Election quandry

In my province the premier has just resigned for personal reasons, so there will be a new leader for the party elected in the new year. Under his leadership our province has managed to keep abortion clinics out of our province (ostensibly for economic reasons but I suspect for his own reasons as well. He is Catholic.) Nationally, his party’s leader has said that they will not support a candidate (at the national level at least) unless they are pro-choice. I don’t know if the local leader will have the same policy but I suspect so, given the increased public and media pressure. The other 2 parties in the running are emphatically pro-choice. So, faced with an election for the premier where all 3 major parties are pro-choice, how do I decide?

Be salt and light. You decide the election for the leadership as regards “life and blessing.” READY FOR SOME GUERILLA THEATRE? BEWARE! NOT FOR THE FAINT OF HEART!

  1. Widely publicize a public kitten beheading and at your event, pass out materials showing a baby in utero has MORE pain receptors not less than post-birth baby with the title, “MOM CAT HAS MORE SENSE.” Of course wear the kitten around in one of those little front harness kiddie carriers adapted for a snoozing kitten. And of course do not behead the kitten.

  2. Widely publicize “FREE MASTECTOMY JARS” and pass out materials showing that abortion increases a woman’s risk of breast cancer up to 30% per Joel Brind, PhD. I’d like to thank my lawyer friend for that offering, R.I.P. and his joking advice on how to create an insanity plea…He was, by the way, murdered by Politico-Plutocrats for being an honest man trying to stop gubbermint executives molesting children and dealing drugs etc. in the prison system. So, yeah, better you should do extreme guerilla theater than get this stuff entrenched as in America where Catholics have sold their souls to the Partial-Birth Abortion party, if I may respectfully say so without actually mentioning names…

  3. BUMPER STICKERS. “ABORT BABIES, BUY MORE STUFF!”

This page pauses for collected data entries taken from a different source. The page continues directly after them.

(** After a send that threw, the entry and its timer are in place. *)
Lemma send_failure_entry_remains :
  run init failed_send = Some (after failed_send) ∧
  pendingRequests (after failed_send) !! 1 = Some 0%nat ∧
  timers (after failed_send) !! 0%nat =
  Some {| due := 30000; timer_request_id := 1 |} ∧
  (∃ c, calls (after failed_send) !! 0%nat = Some c ∧
        sent c = [(0, error_reply ∅ destroyed)]).
Proof.
  split; [reflexivity|]. split; [reflexivity|]. split; [reflexivity|].
  eexists. split; reflexivity.
Qed.

Lemma send_failure_keeps_entry_witness :
  ∃ s1, step init (EvRequest 0 get_foo ∅ (SendThrows destroyed)) = Some s1 ∧
        pendingRequests s1 !! 1 = Some 0%nat ∧
        sendLog s1 = [(0%nat, request_event get_foo 1, SendThrows destroyed)].
Proof.
  destruct (send_failure_keeps_entry init 0 get_foo ∅ destroyed
              reachable_init) as (s1 & Hstep & Hlog & _ & _ & (HN & _) & _).
  exists s1. split; [exact Hstep|]. split; [exact HN|exact Hlog].
Defined.





(** A GET without body is sent to the renderer with the body [{}]. *)
Lemma body_coerced_to_string_witness :
  body_string (req_body post_bar) = json_text (req_body post_bar) ∧
  req_body get_foo = parsed_body NoPayload ∧
  HttpRequestEvent.body (request_event get_foo 1) = "{}".
Proof.
  destruct body_coerced_to_string as (Hbody & _ & Hstructured & Habsent & _).
  split; [exact (Hstructured (req_body post_bar) I)|].
  split; [reflexivity|].
  rewrite Hbody. exact Habsent.
Defined.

  4. In short raise consciousness, get that book GUERILLA MARKETING, emulate the genius University of Kansas/Lawrence student who created pamphlets with “PLANNED PARENTHOOD” on the front and then she passed them out on campus where students eagerly grabbed them up. Inside was the scoop on Planned Parenthood including Margaret Sanger’s racialism and her desire to erase all brown-eyed people off the face of the Earth for the superior blue-eyed people, strangely recessive genetically but somehow superior…GO KU! ROCK! CHALK! JAYHAWK! Kkkkkkkkkkkkkkkkkkk Uuuuuu-Uuuuuuuuuuu!

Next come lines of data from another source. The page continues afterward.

(** * Beschaffungs-Bot: the request ledger and the conversation handlers

    A shallow embedding of [bot.py].  The Google sheet is a list of rows of
    cells; every call that leaves the process (opening the sheet, reading it,
    appending a row, updating a cell, sending a chat message) asks a fault
    script whether it goes through, so that the [try]/[except] structure of
    the source can be followed branch by branch. *)

From Stdlib Require Import ZArith List Bool Lia Sorted.
From Stdlib Require Import Ascii String Decimal DecimalString DecimalNat DecimalPos.
From stdpp Require Import base gmap strings.

Import ListNotations.
Local Open Scope string_scope.
Local Open Scope Z_scope.

(** ** Python strings

    Cells, chat texts and callback data are [str] values.  A text is kept as
    the [string] of its UTF-8 bytes: comparison, concatenation, [in] and
    [replace] with an ASCII pattern are the same on the bytes as on the
    characters.  What [strip], [lower], [upper] and [int] do is written out
    for texts of the ASCII range; for a text with a character above 127
    they are whatever the four functions of the class [Unicode] are, so
    that a statement proved here holds for the tables of every Python
    version. *)

Module Py.

Definition code (c : ascii) : nat := nat_of_ascii c.

(** The whitespace of the ASCII range: TAB, LF, VT, FF, CR, the four
    separators 28..31 and the blank. *)
Definition isspace (c : ascii) : bool :=
  let n := code c in
  (((9 <=? n) && (n <=? 13)) || ((28 <=? n) && (n <=? 32)))%nat.

Definition lower_char (c : ascii) : ascii :=
  let n := code c in
  if ((65 <=? n) && (n <=? 90))%nat then ascii_of_nat (n + 32) else c.

Definition upper_char (c : ascii) : ascii :=
  let n := code c in
  if ((97 <=? n) && (n <=? 122))%nat then ascii_of_nat (n - 32) else c.

Fixpoint map_chars (f : ascii -> ascii) (s : string) : string :=
  match s with
  | EmptyString => EmptyString
  | String c s' => String (f c) (map_chars f s')
  end.

(** [s.lower()] and [s.upper()] of an ASCII text. *)
Definition lower_ascii : string -> string := map_chars lower_char.
Definition upper_ascii : string -> string := map_chars upper_char.

(** [s.lstrip()], [s.rstrip()] and [s.strip()] of an ASCII text. *)
Fixpoint lstrip (s : string) : string :=
  match s with
  | EmptyString => EmptyString
  | String c s' => if isspace c then lstrip s' else s
  end.

Fixpoint rstrip (s : string) : string :=
  match s with
  | EmptyString => EmptyString
  | String c s' =>
      match rstrip s' with
      | EmptyString => if isspace c then EmptyString else String c EmptyString
      | t => String c t
      end
  end.

Definition strip_ascii (s : string) : string := rstrip (lstrip s).

Fixpoint all_chars (p : ascii -> bool) (s : string) : bool :=
  match s with
  | EmptyString => true
  | String c s' => p c && all_chars p s'
  end.

(** The text has no character above 127. *)
Definition is_ascii_char (c : ascii) : bool := (code c <? 128)%nat.
Definition is_ascii (s : string) : bool := all_chars is_ascii_char s.

(** [needle in hay]. *)
Fixpoint contains (needle hay : string) : bool :=
  String.prefix needle hay
  || match hay with
     | EmptyString => false
     | String _ hay' => contains needle hay'
     end.

(** [s == t]. *)
Definition eqb (s t : string) : bool := String.eqb s t.

(** [str(n)] for an [int]. *)
Definition str_of_nat (n : nat) : string :=
  NilEmpty.string_of_uint (Nat.to_uint n).

Definition str_of_int (z : Z) : string :=
  NilZero.string_of_int (Z.to_int z).

(** Left padding with the digit zero up to [width] characters, the effect
    of the format specifications [03d], [02d] and [04d] on a number that
    is not negative. *)
Fixpoint zeros (n : nat) : string :=
  match n with
  | O => EmptyString
  | S k => String "0" (zeros k)
  end.

Definition zfill (width : nat) (s : string) : string :=
  zeros (width - String.length s) ++ s.

(** [s.replace(pat, "")] for a pattern that is not empty: every
    occurrence, found from left to right and not overlapping, is dropped.
    [skip] counts the characters of a found occurrence still to drop. *)
Fixpoint remove_from (pat : string) (skip : nat) (s : string) : string :=
  match s with
  | EmptyString => EmptyString
  | String c s' =>
      match skip with
      | S k => remove_from pat k s'
      | O =>
          if String.prefix pat s
          then remove_from pat (Nat.pred (String.length pat)) s'
          else String c (remove_from pat 0 s')
      end
  end.

Definition remove_all (pat s : string) : string := remove_from pat 0 s.

Definition is_digit (c : ascii) : bool :=
  ((48 <=? code c) && (code c <=? 57))%nat.

(** The digits of an [int] literal: decimal digits, single underscores
    allowed between two digits.  [prev] tells whether the character before
    was a digit. *)
Fixpoint digits_value (acc : Z) (prev : bool) (s : string) : option Z :=
  match s with
  | EmptyString => if prev then Some acc else None
  | String c s' =>
      if is_digit c
      then digits_value (10 * acc + Z.of_nat (code c - 48)) true s'
      else if (Ascii.eqb c "_" && prev)%bool
           then match s' with
                | String d _ =>
                    if is_digit d then digits_value acc false s' else None
                | EmptyString => None
                end
           else None
  end.

(** [int(s)] of an ASCII text; [None] stands for [ValueError].  (The
    bound CPython puts on the number of digits, 4300, is out of reach: the
    only text read here is callback data, of 64 bytes at most.) *)
Definition int_ascii (s : string) : option Z :=
  match strip_ascii s with
  | String "-" t => option_map Z.opp (digits_value 0 false t)
  | String "+" t => digits_value 0 false t
  | t => digits_value 0 false t
  end.

(** [str.strip], [str.lower], [str.upper] and [int] on a text that has a
    character above 127.  Nothing is assumed of them. *)
Class Unicode := {
  strip_unicode : string -> string;
  lower_unicode : string -> string;
  upper_unicode : string -> string;
  int_unicode : string -> option Z
}.

Section Text.

Context {U : Unicode}.

(** [s.strip()]. *)
Definition strip (s : string) : string :=
  if is_ascii s then strip_ascii s else strip_unicode s.

(** [s.lower()]. *)
Definition lower (s : string) : string :=
  if is_ascii s then lower_ascii s else lower_unicode s.

(** [s.upper()]. *)
Definition upper (s : string) : string :=
  if is_ascii s then upper_ascii s else upper_unicode s.

(** [int(s)]; [None] stands for [ValueError]. *)
Definition int_of_str (s : string) : option Z :=
  if is_ascii s then int_ascii s else int_unicode s.

End Text.

(** The functions of a Python that knows ASCII only, for running the
    definitions on sample data: all of it is ASCII, which never reaches the
    four fields. *)
Definition ascii_only : Unicode :=
  {| strip_unicode := strip_ascii;
     lower_unicode := lower_ascii;
     upper_unicode := upper_ascii;
     int_unicode := int_ascii |}.

End Py.

(** ** Naive datetimes

    A [datetime] without time zone.  The date is kept as its proleptic
    Gregorian ordinal (1 is the first of January of year 1, a Monday), which
    is what [toordinal], [weekday] and the subtraction of a [timedelta] of
    whole days work on; the conversions from and to year, month and day
    follow CPython's [_ymd2ord] and [_ord2ymd]. *)

Module Datetime.

Record t := mk {
  ordinal : Z;
  hour : Z;
  minute : Z;
  second : Z;
  microsecond : Z
}.

Definition is_leap (y : Z) : bool :=
  (y mod 4 =? 0) && (negb (y mod 100 =? 0) || (y mod 400 =? 0)).

Definition days_before_year (y : Z) : Z :=
  let y1 := y - 1 in y1 * 365 + y1 / 4 - y1 / 100 + y1 / 400.

Definition days_in_month (y m : Z) : Z :=
  if m =? 2 then (if is_leap y then 29 else 28)
  else if (m =? 4) || (m =? 6) || (m =? 9) || (m =? 11) then 30
  else 31.

(** Days of the year before the first day of month [m]. *)
Definition days_before_month (y m : Z) : Z :=
  nth (Z.to_nat m) [0; 0; 31; 59; 90; 120; 151; 181; 212; 243; 273; 304; 334] 0
  + (if (2 <? m) && is_leap y then 1 else 0).

Definition ymd2ord (y m d : Z) : Z :=
  days_before_year y + days_before_month y m + d.

Definition ord2ymd (n0 : Z) : Z * Z * Z :=
  let n := n0 - 1 in
  let n400 := n / 146097 in let n := n mod 146097 in
  let n100 := n / 36524 in let n := n mod 36524 in
  let n4 := n / 1461 in let n := n mod 1461 in
  let n1 := n / 365 in let n := n mod 365 in
  let year := n400 * 400 + 1 + n100 * 100 + n4 * 4 + n1 in
  if (n1 =? 4) || (n100 =? 4) then (year - 1, 12, 31)
  else
    let leapyear := (n1 =? 3) && (negb (n4 =? 24) || (n100 =? 3)) in
    let leap (m : Z) := if (2 <? m) && leapyear then 1 else 0 in
    let before (m : Z) := days_before_month 1 m + leap m in
    let month := Z.shiftr (n + 50) 5 in
    let month := if n <? before month then month - 1 else month in
    (year, month, n - before month + 1).

(** [datetime(y, m, d, H, M, S, us)]. *)
Definition of_fields (y m d H M S us : Z) : t :=
  mk (ymd2ord y m d) H M S us.

(** [d.weekday()]: Monday is 0, Sunday is 6. *)
Definition weekday (d : t) : Z := (ordinal d + 6) mod 7.

(** [d.replace(hour=H, minute=M, second=S)]: the microsecond stays. *)
Definition replace_hms (d : t) (H M S : Z) : t :=
  mk (ordinal d) H M S (microsecond d).

(** [d - timedelta(days=k)]. *)
Definition sub_days (d : t) (k : Z) : t :=
  mk (ordinal d - k) (hour d) (minute d) (second d) (microsecond d).

(** [a <= b]: the fields are compared from the most significant one. *)
Definition leb (a b : t) : bool :=
  if ordinal a <? ordinal b then true
  else if ordinal b <? ordinal a then false
  else if hour a <? hour b then true
  else if hour b <? hour a then false
  else if minute a <? minute b then true
  else if minute b <? minute a then false
  else if second a <? second b then true
  else if second b <? second a then false
  else microsecond a <=? microsecond b.

(** [a >= b]. *)
Definition geb (a b : t) : bool := leb b a.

  5. Show DVD with abortions being performed on a tv monitor through a car/van window in some parking lot of some “church” that’s pro-abortion. I promise I’ll go your bail…

  6. BUMPER STICKERS: The very popular stick figure family bumper sticker with X over that pesky last kid with the motto “ABORT NOW WHILE ITS LEGAL”

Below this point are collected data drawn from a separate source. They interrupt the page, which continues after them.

(** A transition that passes the rules for [accepted], [picked] or
    [delivered] keeps the invariant of a delivery that has it ([picked]
    and [delivered] keep the carrier; no delivery with the invariant
    passes the rules for [accepted], its carrier being unset). *)
Lemma guarded_transition_keeps_invariant uid s d :
  status_rules uid s d = None → s ≠ requested → carrier_invariant d →
  carrier_invariant
    (MemStorage.with_status d s
       (if bool_decide (s = accepted) then Some uid else None)).
Proof.
  intros Hrules Hs Hinv.
  apply status_rules_pass in Hrules as [Hpre Hcar]; [|done].
  unfold carrier_invariant in *. rewrite Hcar in Hinv.
  destruct s; simpl in *; simplify_eq; try rewrite Hcar; naive_solver.
Qed.

(** A user who is not yet the carrier cannot pass the rules for
    [accepted]; the store is left as it was. *)
Lemma accept_needs_carrier {S} `{IStorage S} (st : S) uid id d :
  getDeliveryById id st = Some d → carrierId d ≠ Some uid →
  ∃ code message,
    patch_delivery_status uid id (status_body accepted) st
    = (st, Message code message).
Proof.
  intros Hget Hc. unfold patch_delivery_status.
  rewrite body_status_status_body, Hget.
  destruct (status_rules uid accepted d) as [r|] eqn:Hr.
  - unfold status_rules in Hr.
    repeat (case_match; simplify_eq); eauto.
  - apply status_rules_pass in Hr as [_ ?]; done.
Qed.

(** C1 (the code departs from the claim). On the seeded store, delivery 3
    is [requested], sent by user 1 and without a carrier; user 2, who is
    not the sender, asks for [accepted] and is answered 403 "Forbidden: Not
    associated with this delivery"; the store is unchanged. *)
Theorem accept_by_another_user_is_refused (now : Z) :
  let st := MemStorage.new now in
  (∃ d, getDeliveryById 3 st = Some d ∧ status d = requested
        ∧ senderId d = 1 ∧ carrierId d = None)
  ∧ patch_delivery_status 2 3 (status_body accepted) st
    = (st, Message 403 "Forbidden: Not associated with this delivery").
Proof.
  split.
  - eexists. split; [vm_compute; reflexivity|]. by vm_compute.
  - by vm_compute.
Qed.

  7. Pass out “TINY FEET” and pictures of thumb-sucking pre-borns. That’s THE BEST!

GOT IT? Of course “pray and work” as St. Benedict counsels, and speak the truth in love.:slight_smile:

Lord, enlighten the eyes of our hearts. AMEN

It is my understanding that, when there is no moral candidate available, you can either vote for the candidate who you think would do the least harm, or abstain from voting, and instead work to educate voters and influence the culture so that next time there is a greater chance of an acceptable candidate being proposed. Does that sound reasonable?

Thanks dmar, that makes it a little easier.